Parallelize a Checker
---------------------

``BaseChecker`` has two methods ``get_map_data`` and ``reduce_map_data`` that
permit to parallelize the checks when used with the ``-j`` option. If a checker
actually needs to reduce data it should define ``get_map_data`` as returning
something different than ``None`` and let its ``reduce_map_data`` handle a list
of the types returned by ``get_map_data``.

An example can be seen by looking at ``pylint/checkers/similar.py``.

Testing a Checker
-----------------
Pylint is very well suited to test driven development.
You can implement the template of the checker,
produce all of your test cases and check that they fail,
implement the checker,
then check that all of your test cases work.

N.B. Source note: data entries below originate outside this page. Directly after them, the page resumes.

(** C3. (1) Five failed requests in a row for an active identity with no
    failed attempt and no lock are answered "attempt 1" to "attempt 5", and
    leave the identity with five attempts and [locked_until] thirty minutes
    after the fifth request, which is later than that request.  (2) A
    request for an active identity whose [locked_until] is later than now is
    answered 403 with the minutes left, a positive number, and leaves the
    whole state as it was: the attempt counter keeps its value and
    [verifyPassword] is not called. *)
Theorem lockout_after_five_failures :
  (forall identifier random w user p1 p2 p3 p4 p5 t1 t2 t3 t4 t5,
      JsString.falsy identifier = false ->
      find (user_matches (sanitizeInput identifier)) (users (store w))
        = Some user ->
      is_active user = true ->
      login_attempts user = 0%Z ->
      locked_until user = None ->
      Forall (fun p =>
                JsString.falsy p = false /\
                Hasher.verifyPassword_value bcrypt_compare p
                                            (password_hash user) = false)
             [p1; p2; p3; p4; p5] ->
      exists w' user',
        login_all identifier random
                  [(p1, t1); (p2, t2); (p3, t3); (p4, t4); (p5, t5)] w
        = (w', [Rejected 401 (WrongPassword 1); Rejected 401 (WrongPassword 2);
                Rejected 401 (WrongPassword 3); Rejected 401 (WrongPassword 4);
                Rejected 401 (WrongPassword 5)]) /\
        find (user_matches (sanitizeInput identifier)) (users (store w'))
          = Some user' /\
        is_active user' = true /\
        login_attempts user' = 5%Z /\
        locked_until user' = Some (t5 + lock_duration)%Z /\
        lock_duration = 1800000%Z /\
        (t5 < t5 + lock_duration)%Z)
  /\
  (forall identifier password random w now user unlockTime,
      JsString.falsy identifier = false ->
      JsString.falsy password = false ->
      find (user_matches (sanitizeInput identifier)) (users (store w))
        = Some user ->
      is_active user = true ->
      locked_until user = Some unlockTime ->
      (now < unlockTime)%Z ->
      login identifier password random w now =
        (w, Rejected 403 (AccountLocked (ceil_minutes (unlockTime - now)))) /\
      (0 < ceil_minutes (unlockTime - now))%Z).
Proof.
  split.
  - intros identifier random w user p1 p2 p3 p4 p5 t1 t2 t3 t4 t5
           Hi Hfind Hact Hzero Hnone Hwrong.
    repeat match goal with
           | H : Forall _ (_ :: _) |- _ => inversion_clear H
           end.
    repeat match goal with H : _ /\ _ |- _ => destruct H end.
    destruct (login_failure_counts identifier p1 random w t1 user)
      as (w1 & E1 & F1); auto.
    destruct (after_failure_below user t1) as (Ka1 & Kh1 & Kn1 & Kl1);
      [lia|auto|]. set (u1 := after_failure user t1) in *.
    destruct (login_failure_counts identifier p2 random w1 t2 u1)
      as (w2 & E2 & F2); try congruence.
    destruct (after_failure_below u1 t2) as (Ka2 & Kh2 & Kn2 & Kl2);
      [lia|auto|]. set (u2 := after_failure u1 t2) in *.
    destruct (login_failure_counts identifier p3 random w2 t3 u2)
      as (w3 & E3 & F3); try congruence.
    destruct (after_failure_below u2 t3) as (Ka3 & Kh3 & Kn3 & Kl3);
      [lia|auto|]. set (u3 := after_failure u2 t3) in *.
    destruct (login_failure_counts identifier p4 random w3 t4 u3)
      as (w4 & E4 & F4); try congruence.
    destruct (after_failure_below u3 t4) as (Ka4 & Kh4 & Kn4 & Kl4);
      [lia|auto|]. set (u4 := after_failure u3 t4) in *.
    destruct (login_failure_counts identifier p5 random w4 t5 u4)
      as (w5 & E5 & F5); try congruence.
    destruct (after_failure_reaching u4 t5) as (Ka5 & Kn5 & Kl5); [lia|].
    exists w5, (after_failure u4 t5).
    split; [|repeat split; try assumption; try congruence;
             unfold lock_duration; try lia].
    simpl login_all. rewrite E1, E2, E3, E4, E5.
    replace (login_attempts user + 1)%Z with 1%Z by lia.
    replace (login_attempts u1 + 1)%Z with 2%Z by lia.
    replace (login_attempts u2 + 1)%Z with 3%Z by lia.
    replace (login_attempts u3 + 1)%Z with 4%Z by lia.
    replace (login_attempts u4 + 1)%Z with 5%Z by lia.
    reflexivity.
  - intros identifier password random w now user unlockTime
           Hi Hp Hfind Hact Hlock Hlt.
    split; [now apply (login_while_locked _ _ _ _ _ user)|].
    apply ceil_minutes_pos. lia.
Qed.
Lemma map_fixed (g : sale -> sale) (l : list sale) :
  l = map g l -> forall y, In y l -> g y = y.
Proof.
  induction l as [| z l IH]; intros E y Iy; [contradiction |].
  cbn [map] in E. injection E as Ez El.
  destruct Iy as [<- | Iy]; [symmetry; exact Ez |].
  apply IH; assumption.
Qed.

Lemma numbered_other_day ids l day' x :
  NoDup (map sale_id l) ->
  (forall id, In id ids -> exists y, In y l /\ sale_id y = id /\ sale_day_id y <> day') ->
  In x l -> sale_day_id x = day' ->
  numbered ids 0 x = x.
Proof.
  intros N Hids Ix Dx. unfold numbered.
  destruct (position (sale_id x) ids) as [k |] eqn:P; [| reflexivity].
  exfalso. apply position_some_in in P.
  destruct (Hids _ P) as (y & Iy & Ey & Dy).
  assert (E : y = x) by (apply (distinct_ids_same l); auto).
  subst y. contradiction.
Qed.

(** X12. [deleteSale] resequences only the Day it is given.  The sales of
    every other Day are those before, without the deleted one, with the
    sequence numbers they had: a Sale deleted under the id of a Day that is
    not its own leaves a gap in its own Day. *)
Theorem deleteSale_other_days (saleId dayId : Z) (w : world) (c : connection)
  (Hdb : _db w = Some c) (Hidle : tx_saved c = None)
  (Htable : has_table (content c) "sales" = true)
  (Hids : NoDup (map sale_id (sales (content c)))) :
  exists r w' c',
    DBSales.deleteSale saleId dayId w = (r, w') /\
    _db w' = Some c' /\
    days (content c') = days (content c) /\
    forall day', day' <> dayId ->
      Select.sales_of_day (content c') day' =
        filter (fun x => negb (sale_id x =? saleId))
          (Select.sales_of_day (content c) day').
Proof.
  destruct (deleteSale_table saleId dayId w c Hdb Hidle Htable)
    as (r & w' & c' & E & H' & _ & D & _ & S).
  exists r, w', c'. split; [exact E |]. split; [exact H' |]. split; [exact D |].
  intros day' Nd.
  set (keep := fun x : sale => negb (sale_id x =? saleId)) in *.
  set (s1 := filter keep (sales (content c))) in *.
  set (t := Select.order_by_seq (filter (Select.of_day dayId) s1)) in *.
  assert (N1 : NoDup (map sale_id s1)) by (apply kept_ids_distinct; exact Hids).
  assert (P : Permutation t (filter (Select.of_day dayId) s1))
    by apply (sort_perm sale sale_seq).
  assert (Nt : NoDup (map sale_id t)).
  { apply (Permutation_NoDup (Permutation_map sale_id (Permutation_sym P))).
    apply kept_ids_distinct. exact N1. }
  unfold Select.sales_of_day. rewrite S.
  rewrite (assign_numbered _ 0 s1 Nt).
  rewrite filter_map_same.
  2:{ intros x. unfold numbered, Select.of_day.
      destruct (position (sale_id x) (map sale_id t)); reflexivity. }
  assert (Id : map (numbered (map sale_id t) 0) (filter (Select.of_day day') s1)
               = filter (Select.of_day day') s1).
  { rewrite <- (map_id (filter (Select.of_day day') s1)) at 2.
    apply map_ext_in. intros x Ix. apply filter_In in Ix. destruct Ix as [Ix Dx].
    apply (numbered_other_day (map sale_id t) s1 day'); auto.
    - intros id Iid. apply in_map_iff in Iid. destruct Iid as (y & Ey & Iy).
      apply (Permutation_in y P) in Iy. apply filter_In in Iy.
      destruct Iy as [Iy Dy]. exists y. repeat split; auto.
      unfold Select.of_day in Dy. apply Z.eqb_eq in Dy. lia.
    - unfold Select.of_day in Dx. apply Z.eqb_eq in Dx. exact Dx. }
  rewrite Id. unfold s1. rewrite filter_comm.
  unfold Select.order_by_seq. symmetry. apply (filter_sort sale sale_seq).
Qed.
(** X14.  Whatever the request, the configuration and the collaborators'
    answers, every input bag the render endpoint hands to the composition
    carries the logo address "https://peermetals.com/peermetals.png", and
    there is at most one such bag per request. *)
Theorem selected_bag_has_fixed_logo (w : World) (req : request) :
  Forall (λ bag, own bag "logoUrl" = Some (VStr "https://peermetals.com/peermetals.png"))
         (selected_props (trace (handler w req)))
  ∧ length (selected_props (trace (handler w req))) ≤ 1.
Proof.
  apply sound_unfold.
  unfold handler. destruct (negb _); [apply sound_nil|].
  apply sound_quiet_bind; [reflexivity|intros [] _].
  apply sound_try_catch; [|reflexivity].
  unfold attempt.
  apply sound_quiet_bind; [reflexivity|intros [listingId listingData] _].
  destruct (negb (truthy listingId) && negb (truthy listingData)); [apply sound_nil|].
  apply sound_quiet_bind; [apply resolve_unselected|intros listing _].
  unfold pipeline.
  do 3 (apply sound_quiet_bind; [reflexivity|intros ? _]).
  apply sound_quiet_bind; [reflexivity|intros profile _].
  apply sound_quiet_bind; [apply props_unselected|intros props Hprops].
  do 3 (apply sound_quiet_bind; [reflexivity|intros ? _]).
  apply sound_select.
  - by apply prepare_props_inv in Hprops as (? & _ & _ & ?).
  - intros composition.
    repeat (cbv zeta; climb_step; [reflexivity|]). apply publish_unselected.
Qed.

Pylint provides a ``pylint.testutils.CheckerTestCase``
to make test cases very simple.
We can use the example code that we used for debugging as our test cases.

.. code-block:: python

  import astroid
  import my_plugin
  import pylint.testutils


  class TestUniqueReturnChecker(pylint.testutils.CheckerTestCase):
      CHECKER_CLASS = my_plugin.UniqueReturnChecker

      def test_finds_non_unique_ints(self):
          func_node, return_node_a, return_node_b = astroid.extract_node("""
          def test(): #@
              if True:
                  return 5 #@
              return 5 #@
          """)

          self.checker.visit_functiondef(func_node)
          self.checker.visit_return(return_node_a)
          with self.assertAddsMessages(
              pylint.testutils.MessageTest(
                  msg_id="non-unique-returns",
                  node=return_node_b,
              ),
          ):
              self.checker.visit_return(return_node_b)

      def test_ignores_unique_ints(self):
          func_node, return_node_a, return_node_b = astroid.extract_node("""
          def test(): #@
              if True:
                  return 1 #@
              return 5 #@
          """)

          with self.assertNoMessages():
              self.checker.visit_functiondef(func_node)
              self.checker.visit_return(return_node_a)
              self.checker.visit_return(return_node_b)


Once again we are using ``astroid.extract_node`` to
construct our test cases.
``pylint.testutils.CheckerTestCase`` has created the linter and checker for us,
we simply simulate a traversal of the AST tree
using the nodes that we are interested in.